Los asiduos a los restaurantes gastronómicos con niños pequeños saben de qué les hablo. No son pocos los lugares en los que la voz del jefe de sala se debilita un poco o carraspea levemente cuando se le informa de que somos dos adultos y un niño pequeño con un carrito. Lío a la vista. El tan buscando ambiente hecho trizas por los presumibles gritos o lloros y seguro algún cliente quejándose por tener semejante compañía en la mesa de al lado. Con lo bien que se lo pasan en las hamburgueserías o en los italianos. Qué manía con llevarlos a las casas finas. Hay niños que aún no están listos y otros que nunca lo estarán, casi siempre en paralelismo con lo que ocurre con sus padres, pero hay otros que se comportan, comen muchas más cosas que pasta y pollo y si el almuerzo se alarga despliegan sus cuadernos y pintan sin armar bulla. Incluso comen lengua de ternera en salsa después de un helado sin ningún problema. He visto a varios grandes cocineros emocionados al ver la cara de felicidad y la sonrisa sucia de salsa en la cara de mi hija. ¿Cómo se formarán si no los gastrónomos del futuro?

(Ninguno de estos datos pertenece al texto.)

(* ===== verification/EventHistory.v ===== *)
(** What holds of the event store whatever the writer, the publisher and their
    callers did before: a step relation over the store's operations, the
    invariant of the reachable stores, and the guarantees of [EventWriter.write]
    that follow: replay, conflict, atomicity, source order and terminal states. *)
From S2P Require Import Prelude Sha256 PyTime PyDecimal Json Domain EventModels Outbox EventStore EventWriter.
#[local] Open Scope Z_scope.

(** ** Histories *)

(** One operation on the store.  A failed operation is a step as well. *)
Inductive step : MemStore -> MemStore -> Prop :=
  | step_write command r s s' :
      command_valid command -> write command s = (r, s') -> step s s'
  | step_claim now limit lease r s s' :
      is_aware now = true -> claim_pending now limit lease s = (r, s') -> step s s'
  | step_mark i published_at r s s' :
      is_aware published_at = true -> mark_published i published_at s = (r, s') -> step s s'
  | step_release i retry_at error r s s' :
      is_aware retry_at = true -> release_after_failure i retry_at error s = (r, s') -> step s s'
  | step_fail_next_commit r s s' : fail_next_commit s = (r, s') -> step s s'.

Definition steps : MemStore -> MemStore -> Prop := rtc step.
Definition reachable (s : MemStore) : Prop := steps empty_store s.

(** ** The invariant *)

Record store_inv (s : MemStore) : Prop := {
  inv_events : forall i e, dget i (es_events s) = Some e ->
    ce_event_id e = i /\ i = event_id_of_key (ce_identity_key e) /\
    ce_identity_key e = identity_key (event_identity e) /\
    dget (ce_identity_key e) (es_identities s) = Some i;
  inv_classification : forall i e, dget i (es_events s) = Some e -> classification_ok e;
  inv_logs : forall i,
    replay_logs (state_logs (Some i) s) = Ok (event_state <$> dget i (es_events s));
  inv_outbox : outbox_ok (es_outbox s);
  inv_announced : forall log, log ∈ es_state_logs s ->
    exists i record, dget i (es_outbox s) = Some record /\
      announces (or_message record) (sl_event_id log) (sl_state_version log);
  inv_receipts : forall m receipt, dget m (es_receipts s) = Some receipt ->
    exists e q, dget (rcp_event_id receipt) (es_events s) = Some e /\
      ce_state_version (wr_event (rcp_result receipt)) <= ce_state_version e /\
      dget (rcp_event_id receipt, rcp_source receipt) (es_source_sequences s) = Some q /\
      rcp_source_sequence receipt <= q
}.

Lemma store_inv_empty : store_inv empty_store.
Proof.
  split; try done; [|by intros ? ?%not_elem_of_nil]. split; [apply NoDup_nil_2|done].
Qed.

(** Stores that differ in outbox bookkeeping only. *)
Definition redelivered (s s' : MemStore) : Prop :=
  exists d, s' = set_outbox d s /\ (outbox_ok (es_outbox s) -> outbox_ok d) /\
    forall i r, dget i (es_outbox s) = Some r ->
      exists r', dget i d = Some r' /\ or_message r' = or_message r.

Lemma redelivered_refl s : redelivered s s.
Proof. exists (es_outbox s). split_and!; [by destruct s|done|by eauto]. Qed.

Lemma redelivered_inv s s' : redelivered s s' -> store_inv s -> store_inv s'.
Proof.
  intros (d&->&Hok&Hkeep) [H1 H2 H3 H4 H5 H6]. split; try done; [by apply Hok|].
  intros log (i&r&Hr&Ha)%H5. destruct (Hkeep _ _ Hr) as (r'&Hr'&E).
  exists i, r'. by rewrite E.
Qed.

Lemma claim_redelivers now limit lease s r s' :
  outbox_ok (es_outbox s) -> is_aware now = true ->
  claim_pending now limit lease s = (r, s') -> redelivered s s'.
Proof.
  intros Hok Hn H. destruct (Z.ltb_spec limit 1) as [Hl|Hl].
  - unfold claim_pending, mem_delivery, mem_claim_pending, throw_if, lift, mbind, M_bind in H.
    rewrite (proj2 (Z.ltb_lt _ _) Hl) in H. injection H as <- <-. apply redelivered_refl.
  - destruct (mem_claim_ok s now limit lease Hok Hn Hl) as (cl&d&E&Hd&_&_&_&_&Hget).
    unfold claim_pending, mem_delivery in H. rewrite E in H. injection H as <- <-.
    exists d. split_and!; [done|done|]. intros i x Hx. rewrite Hget, Hx.
    case_decide; by eexists.
Qed.

Lemma update_redelivers i f s r s' :
  (forall x, or_message (f x) = or_message x) -> (forall x, record_ok x -> record_ok (f x)) ->
  outbox_ok (es_outbox s) -> update_unpublished i f s = (r, s') -> redelivered s s'.
Proof.
  intros Hm Hf Hok. unfold update_unpublished, gets, mbind, M_bind.
  destruct (dget i (es_outbox s)) as [x|] eqn:E;
    [|intros [= <- <-]; apply redelivered_refl].
  destruct (decide _); [intros [= <- <-]; apply redelivered_refl|].
  destruct (proj2 Hok _ _ E) as [Hid Hx]. unfold lift. rewrite (Hf _ Hx). intros [= <- <-].
  eexists. split_and!; [done| |].
  - intros _. rewrite <-Hid, <-(f_equal om_message_id (Hm x) : or_id (f x) = or_id x).
    by apply outbox_ok_dset, Hf.
  - intros j y Hy. rewrite dget_dset. case_decide as Ej; [|by eexists].
    subst j. rewrite E in Hy. injection Hy as <-. by eexists.
Qed.

(** ** One applied decision *)

Lemma log_step_version old log e :
  log_step (event_state <$> old) log = Ok (Some (event_state e)) ->
  sl_state_version log = ce_state_version e /\
  ce_state_version e = match old with Some o => ce_state_version o + 1 | None => 1 end.
Proof.
  unfold log_step, event_state. intros H. destruct old as [o|]; simpl in H.
  - destruct (sl_from_status log) as [[]|], (sl_to_status log), (sl_axis log); try done;
      apply res_bind_ok in H as (?&Hc&H);
      apply raise_if_ok, negb_false_iff, bool_decide_eq_true in Hc as (_&_&Hv);
      injection H as _ _ <-; by rewrite Hv.
  - destruct (sl_from_status log) as [[]|], (sl_to_status log) as [[]|], (sl_axis log); try done.
    apply res_bind_ok in H as (?&Hc&H). apply raise_if_ok, negb_false_iff, Z.eqb_eq in Hc.
    injection H as _ _ <-. by rewrite Hc.
Qed.

Lemma state_logs_snoc i logs log :
  List.filter (fun item => bool_decide (sl_event_id item = i)) (logs ++ [log]) =
  List.filter (fun item => bool_decide (sl_event_id item = i)) logs ++
  (if decide (sl_event_id log = i) then [log] else []).
Proof.
  rewrite List.filter_app. simpl. case_decide as E; [by rewrite bool_decide_eq_true_2|].
  by rewrite bool_decide_eq_false_2.
Qed.

Lemma OutboxMessage_eqb_announces a b i v :
  OutboxMessage_eqb a b = true -> announces b i v -> announces a i v.
Proof.
  unfold OutboxMessage_eqb, announces. rewrite !andb_true_iff, bool_decide_eq_true.
  intros [[(_&_&_&->&_&_&_&->) _] _]. done.
Qed.

Lemma applied_inv s metadata r s1 :
  applied_change s metadata r s1 -> store_inv s -> store_inv s1.
Proof.
  intros (log&message&record&ids&outbox&->&_&_&Hev&Hlog&Hstep&Hann&Hrec&Heq&Hkeep&Hok)
    [H1 H2 H3 H4 H5 H6].
  set (e := wr_event r) in *. pose proof (log_step_version _ _ _ Hstep) as [Hlv Hv].
  split; cbn [es_events es_identities es_receipts es_source_sequences es_state_logs es_outbox].
  - intros i x. rewrite dget_dset. case_decide as Ei; [intros [= <-]; subst i|].
    + destruct (dget (ce_event_id e) (es_events s)) as [old|] eqn:Eold.
      * destruct Hev as (->&Hsame&_). destruct (H1 _ _ Eold) as (_&Hi&Hk&Hd).
        destruct Hsame as (E1&E2&E3&E4&E5&_). unfold event_identity in *.
        rewrite E2, E3, E4, E5. split_and!; [done|congruence|done|congruence].
      * destruct Hev as (_&->&Hi&Hk&_). split_and!; try done. apply dget_dset_eq.
    + intros Hx. destruct (H1 _ _ Hx) as (?&?&?&Hd). split_and!; [done..|].
      destruct (dget (ce_event_id e) (es_events s)) as [old|] eqn:Eold;
        [by destruct Hev as (->&_)|].
      destruct Hev as (Hnone&->&_). rewrite dget_dset_ne; [done|].
      intros E. by rewrite E, Hd in Hnone.
  - intros i x. rewrite dget_dset. case_decide as Ei; [intros [= <-]; subst i|apply H2].
    destruct (dget (ce_event_id e) (es_events s)) as [old|] eqn:Eold.
    + by apply Hev, (H2 (ce_event_id e)).
    + by apply Hev.
  - intros i. unfold state_logs. cbn [es_state_logs]. rewrite state_logs_snoc.
    specialize (H3 i). unfold state_logs in H3. unfold replay_logs in *.
    rewrite foldM_app, H3, dget_dset, Hlog. cbn [mbind res_bind].
    case_decide as Ei; [subst i|done]. cbn [foldM]. by rewrite Hstep.
  - by apply Hok.
  - intros l [Hl| ->%list_elem_of_singleton]%elem_of_app.
    + destruct (H5 _ Hl) as (i&x&Hx&Ha). exists i, x. by rewrite (Hkeep _ _ Hx).
    + exists (om_message_id message), record. split; [done|].
      apply (OutboxMessage_eqb_announces _ message); [done|]. by rewrite Hlog, Hlv.
  - intros m receipt Hm. destruct (H6 _ _ Hm) as (x&q&Hx&Hver&Hq&Hle).
    rewrite dget_dset. case_decide as Ei; [|by exists x, q].
    exists e, q. split_and!; [done| |done|done].
    rewrite Ei, Hx in Hv. lia.
Qed.

(** ** Reachable stores keep the invariant *)

Lemma applied_stored s metadata r s1 :
  applied_change s metadata r s1 ->
  dget (ce_event_id (wr_event r)) (es_events s1) = Some (wr_event r) /\
  es_receipts s1 = es_receipts s /\ es_source_sequences s1 = es_source_sequences s.
Proof. intros (log&m&rec&ids&ob&->&_). simpl. by rewrite dget_dset_eq. Qed.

Apostaron por seguir la moda de las mesas sin mantel, pero así, totalmente desvestidas, les debían parecer obscenas porque terminaron cubriéndolas en parte con petachitos, como aquellos parches de la censura, también llamados manteles individuales, casi siempre de algún material plástico. Sobre el mismo pedacito come a diario una legión de clientes. Un pañito o, si hay mucha suerte, un chorrete de limpiador, dejan listo el artefacto para el siguiente. Yo no sé cómo Sanidad, con todo lo que se divierte dejando títeres sin cabeza, no se ha puesto a analizarlos. Seguro en algunos hay una biodiversidad microbiana a la altura del Serengeti, por no hablar del mal gusto. Lo peor es cuando se combina con la manía 3, servilletas de Liliput. Me matan.
Cada vez que alguien pronuncia la frasecita me aprieto los machos o me echo a temblar. Casi todo el mundo que usa la expresión trata de justificar con ella que la comida no es lo esencial en ese restaurante sino todo lo que está fuera del plato: la decoración, la música, la compañía o el tipo de gente que frecuenta la casa. A veces guardo silencio y evito una discusión de varios minutos que no nos va a llevar a ningún sitio interesante, pero otras no me puedo contener y le espeto aquello de que la experiencia, para mí, es otra cosa. Es sentir unos cardos en la boca casi cocrantes, la gelatinosidad manjarosa de unos morros de ternera, la jugosidad de un esqueleto de zorzal bien guisado o el aroma de un viejo Borgoña. No es que no me gusten las lámparas o las buenas sillas, pero con el plato pasa como con el libro, se los minusvalora. Su aspecto no augura ni remotamente las grandes aventuras que uno puede llegar a vivir si se adentra en su interior.